• **Goal of the exercise**: Quote every entry word for word.

• **The data**:
──────

Definition process_rows (expanded : gset nat) (events : list (nat * BehaviorEvent)) : list ProcessTreeRow :=
  let '(roots, children) := split_process events in
  concat (root_rows expanded children <$> roots).

Definition process_tree_rows (a : App) : list ProcessTreeRow :=
  match current_group a with
  | None => []
  | Some g =>
      let all := filter (fun p : nat * BehaviorEvent => category p.2 <> Hidden) (group_events a g) in
      concat ((fun pid => process_rows (process_expanded a)
                 (filter (fun p : nat * BehaviorEvent => v_pid (v_header p.2) = pid) all))
              <$> pid_order [] all)
  end.

(** The nearest root above position [i]. *)
Fixpoint root_above (rows : list ProcessTreeRow) (i : nat) : option (nat * nat) :=
  match i with
  | O => None
  | S i => match rows !! i with Some (Root idx _ _) => Some (i, idx) | _ => root_above rows i end
  end.

Definition toggle_process_expand (a : App) : App :=
  let rows := process_tree_rows a in
  match rows !! Z.to_nat (detail_scroll a) with
  | None => a
  | Some (Root idx has_children _) =>
      if has_children then
        if bool_decide (idx ∈ process_expanded a)
        then set_process_expanded (process_expanded a ∖ {[idx]}) a
        else set_process_expanded ({[idx]} ∪ process_expanded a) a
      else a
  | Some (Child _ _) =>
      match root_above rows (Z.to_nat (detail_scroll a)) with
      | Some (i, idx) =>
          set_scrolls (output_scroll a) (Z.of_nat i) (set_process_expanded (process_expanded a ∖ {[idx]}) a)
      | None => a
      end
  end.

(** ** The history pane *)

(** The first row of that command. *)
Fixpoint command_row (g : nat) (rows : list HistoryRow) : option nat :=
  match rows with
  | [] => None
  | Command gi :: rows => if Nat.eqb gi g then Some 0%nat else S <$> command_row g rows
  | _ :: rows => S <$> command_row g rows
  end.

──────

• **Response to this task**:
Definition process_rows (expanded : gset nat) (events : list (nat * BehaviorEvent)) : list ProcessTreeRow :=
  let '(roots, children) := split_process events in
  concat (root_rows expanded children <$> roots).

Definition process_tree_rows (a : App) : list ProcessTreeRow :=
  match current_group a with
  | None => []
  | Some g =>
      let all := filter (fun p : nat * BehaviorEvent => category p.2 <> Hidden) (group_events a g) in
      concat ((fun pid => process_rows (process_expanded a)
                 (filter (fun p : nat * BehaviorEvent => v_pid (v_header p.2) = pid) all))
              <$> pid_order [] all)
  end.

(** The nearest root above position [i]. *)
Fixpoint root_above (rows : list ProcessTreeRow) (i : nat) : option (nat * nat) :=
  match i with
  | O => None
  | S i => match rows !! i with Some (Root idx _ _) => Some (i, idx) | _ => root_above rows i end
  end.

Definition toggle_process_expand (a : App) : App :=
  let rows := process_tree_rows a in
  match rows !! Z.to_nat (detail_scroll a) with
  | None => a
  | Some (Root idx has_children _) =>
      if has_children then
        if bool_decide (idx ∈ process_expanded a)
        then set_process_expanded (process_expanded a ∖ {[idx]}) a
        else set_process_expanded ({[idx]} ∪ process_expanded a) a
      else a
  | Some (Child _ _) =>
      match root_above rows (Z.to_nat (detail_scroll a)) with
      | Some (i, idx) =>
          set_scrolls (output_scroll a) (Z.of_nat i) (set_process_expanded (process_expanded a ∖ {[idx]}) a)
      | None => a
      end
  end.

(** ** The history pane *)

(** The first row of that command. *)
Fixpoint command_row (g : nat) (rows : list HistoryRow) : option nat :=
  match rows with
  | [] => None
  | Command gi :: rows => if Nat.eqb gi g then Some 0%nat else S <$> command_row g rows
  | _ :: rows => S <$> command_row g rows
  end.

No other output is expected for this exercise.